Теперь – за головой сына…
– Не езди… – уговаривали ее. – Ну куда ты поедешь. Ну похорони то, что есть…
– А как похоронить без головы? – ответила Любовь Васильевна.
Потом она расскажет, что ей все эти дни снился сын. Снился подростком в солдатской шапке. Он бился в руках чеченских бандитов и не мог вырваться. «Мама! – кричал он в материнском сне. – Помоги мне, мама!»
И Любовь Васильевна снова поехала к убийцам сына, чтобы выкупить у них и его голову.
Случилось это 6 ноября, на празднование иконы «Всех скорбящих Радость».
После немыслимых мытарств, привезла Любовь Васильевна останки Евгения в родной подмосковный поселок…
Гроб стоял в комнате, и всю ночь мать просидела возле сына, который, как и обещал ей при последней встрече, вернулся домой на полгода раньше…
21 ноября, на день Архангела Михаила, тело Евгения Родионова было предано земле на поселковом кладбище.
Кладбище это невелико…
Но я прошел его насквозь несколько раз и так и не смог самостоятельно найти могилки нового мученика за Христа Евгения Родионова.
– Где могилка Евгения Родионова? – спросил я, вернувшись к церкви, возле которой возились строители.
– Это, который из Чечни?
– Да… Тот, который мученик…
– Оттуда все – мученики… Вам на ту сторону кладбища надо идти…
Только теперь и понял я, почему не нашел могилу сам.
Я высматривал «одиночную» могилу, а в этой оградке было две могилы…
На одной надпись – «Родионов Евгений Александрович – 23.V.1977—23.V.1996», а на другой – «Родионов Александр Константинович – 5.VII.1949—28.XI.1996».
Отец и сын…
Евгению было всего девятнадцать, а Александру Константиновичу – сорок семь лет.

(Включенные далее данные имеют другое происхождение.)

Definition DownloadFlags_Create (v : VectorFlags) (i : nat) : DownloadFlags :=
  mkDownloadFlags (default kDefaultDownloadImgZip (GetOptional (download_img_zip v) i))
    (default kDefaultDownloadTargetFilesZip (GetOptional (download_target_files_zip v) i))
    (default kDefaultDynamicSuperImageFragments (GetOptional (dynamic_super_image v) i)).

Definition TargetDirectories_Create (target_directory : bytes) (target_subdirectories : list bytes) (i : nat)
    (append_subdirectory : bool) : TargetDirectories :=
  let base_directory :=
    if append_subdirectory
    then target_directory ++ str "/" ++
         default (str "instance_" ++ to_string (Z.of_nat i)) (GetOptional target_subdirectories i)
    else target_directory in
  mkTargetDirectories base_directory (base_directory ++ str "/otatools/") (base_directory ++ str "/chromeos")
    (base_directory ++ str "/test_suites").

Definition kHostToolsSubdirectory : bytes := str "host_tools".
Definition HostToolsTarget_Create (flags : FetchFlags) (append_subdirectory : bool) : HostToolsTarget :=
  mkHostToolsTarget (host_package_build flags)
    (if append_subdirectory then target_directory flags ++ str "/" ++ kHostToolsSubdirectory else target_directory flags).

Definition number_or_one (v : VectorFlags) : Z := match NumberOfBuilds v with Ok n => n | _ => 1 end.
Definition ShouldAppendSubdirectory (flags : FetchFlags) : bool :=
  (1 <? number_or_one (vector_flags flags)) || negb (bool_decide (target_subdirectory (vector_flags flags) = [])).
Definition GetFetchTargets (flags : FetchFlags) (append_subdirectory : bool) : list Target :=
  (fun i => mkTarget (BuildStrings_Create (vector_flags flags) i) (DownloadFlags_Create (vector_flags flags) i)
     (TargetDirectories_Create (target_directory flags) (target_subdirectory (vector_flags flags)) i append_subdirectory)) <$>
  seq 0 (Z.to_nat (number_or_one (vector_flags flags))).

(** ** Build strings read what the usage text describes *)
Definition filepath_text (f : option bytes) : bytes := match f with Some f => str "{" ++ f ++ str "}" | None => [] end.
Definition name_text (b : BuildString) : bytes :=
  match b with
  | Device b => branch_or_id b ++ match d_target b with Some t => str "/" ++ t | None => [] end
  | Directory b => join (str ":") (paths b ++ [dir_target b])
  end.
Definition build_text (b : BuildString) : bytes := name_text b ++ filepath_text (GetFilepath b).

(** No character of the list. *)
Definition avoids (cs : list ascii) (l : bytes) : Prop := Forall (fun c => c ∉ l) cs.
Definition well_formed (b : BuildString) : Prop :=
  match b with
  | Device b =>
      branch_or_id b <> [] /\ avoids ["{"%char; "}"%char; "/"%char; ":"%char] (branch_or_id b) /\
      match d_target b with Some t => avoids ["{"%char; "}"%char; "/"%char; ":"%char] t | None => True end
  | Directory b => paths b <> [] /\ Forall (avoids ["{"%char; "}"%char; ":"%char]) (paths b ++ [dir_target b])
  end /\
  match GetFilepath b with Some f => f <> [] /\ ("}"%char ∉ f) | None => True end /\
  zlen (build_text b) < 2 ^ 64.

Lemma find_first_none c l : c ∉ l -> find_first_of c l = None.
Proof.
  intros Hl. pose proof (find_first_of_spec c l) as Hf. destruct (find_first_of c l); [|done].
  destruct Hf as (a & b & -> & _). destruct Hl. rewrite elem_of_app, elem_of_cons. auto.
Qed.

Section build_strings.
Context `{Absl}.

Он умер через неделю после похорон сына.
И поднимается отчаяние, когда понимаешь, что Александра Константиновича тоже убила чеченская нелюдь…
Но смотришь на даты на могилах и стихает душевная смута.
В день отдания праздника Рождества Христова был командирован в Ингушетию солдат Евгений Родионов, а в тот день, 28 ноября, когда остановилось сердце Александра Константиновича Родионова, начинался новый Рождественский пост…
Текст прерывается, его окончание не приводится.